Share on linkedin
Share on twitter
Share on facebook
Share on whatsapp
Share on email

The IT challenges being faced by India’s burgeoning Gig Economy

India’s gig economy is definitely booming. A recent report by Boston Consulting Group puts the number of gig workers in the country at over 15 million.

Over this decade, it is estimated that there will be 23.7 million gig workers, constituting 6.7% of the non-agricultural workforce in the country. In 2020-21, it was 7.7 million, which was 6.7% of the non-farm workforce and 1.5% of the total workforce.

It’s not just sheer growth. The opportunities are so vast that the Indian gig economy can absorb 90 million workers in non-farming sectors.

This translates to $250 billion in terms of revenue, contributing 1.25% to the Indian economy, according to a joint report by Boston Consulting and Michael and Susan Dell Foundation.

India is the fifth largest country in the world to employ flexi-workers, after the US, China, Brazil, and Japan. The gig economy in India and across the world got a massive boost during two years of the pandemic when people confined inside their homes were forced to order various services online.

The gig economy is expanding rapidly, allowing millions of people with low, mid, and high skills to find jobs as the entry barrier is low. Gig platforms have risen from 20 in 2016 to over 200 now.

Workers still have to warm up to Tech.

Despite all these facts and figures, a report by CII.CEO states that 50% of gig workers still find jobs through the traditional route of referrals, though 80% have internet access. The report suggests that allowing technology to have a major say in hiring could further boost traditional and modern economies.

The companies that are putting the enterprises in need of gig workers and people who are in need of jobs on a common platform are using AI-ML and big data analytics to optimize the efforts of companies and individuals. A whole host of companies are engaged in the service, and popular among these are Workflexi, References, GigZoe, Truelancer, and Flexible.
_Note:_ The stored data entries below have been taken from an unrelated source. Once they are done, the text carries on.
(** With frames that have the column [num_id] and no column [name],
    the branch [if dataframes:] shows the table. *)
Lemma show_results_table (dataframes : list DataFrame)
    (names : list (string * json)) (t : trace) :
  Forall (fun df => Pandas.has_label "num_id" (columns df) = true
                    /\ Pandas.has_label "name" (columns df) = false)
         dataframes ->
  dataframes <> [] -> names <> [] ->
  exists final_df,
    show_results dataframes
      (Pandas.of_records (map (fun p => name_record (fst p) (snd p)) names)) t
    = (t ++ [St_dataframe final_df; St_download_link final_df], Ok tt).
Proof.
  intros Hframes Hdfs Hnames.
  destruct dataframes as [ | df dataframes]; [congruence | ].
  assert (Hdf : Pandas.has_label "num_id" (columns df) = true).
  { apply Forall_cons in Hframes. tauto. }
  assert (Hnoname : Forall (fun d => Pandas.has_label "name" (columns d) = false)
                           (df :: dataframes)).
  { apply (Forall_impl _ _ _ Hframes). tauto. }
  destruct (concat_has_label df dataframes "num_id" Hdf) as (all & Hconcat & Hall).
  destruct (concat_without_label df dataframes "name" Hnoname)
    as (all' & Hconcat' & Hall').
  rewrite Hconcat in Hconcat'. injection Hconcat' as <-.
  destruct (merge_left_adds_name all names Hnames Hall Hall')
    as (merged & Hmerge & _).
  destruct (getitem_reordered merged) as [final_df Hfinal].
  exists final_df. unfold show_results.
  rewrite Hconcat, bind_lift_ok, Hmerge, bind_lift_ok, Hfinal, bind_lift_ok.
  rewrite bind_emit, emit_run, <- app_assoc. reflexivity.
Qed.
Technology has made finding jobs easier, seamless, and transparent for gig workers. There are tools to help enterprises train their large gig workforce and to help retain them. QuoDeck is one such B2B platform that engages users with its unique AI and big data analytics model. It is the market leader and has a 5 million user base across enterprises like Unilever, Flipkart, and others.

There are also apps for gig workers to manage their payments and work. One such, Qoner, allows users to keep track of their earnings, pending payments, and others and provides all those variables in a dashboard. Another such app, Apna, reveals how it uses AI to level the field for gig workers, allows them to be upscale, and helps millions achieve their goals.

However, these apps are not used by all, and the overall gig economy in India shows strong signs of being an unorganized sector. The lack of rights and transparency related to gig workers is also another aspect that is holding back the growth of the workforce.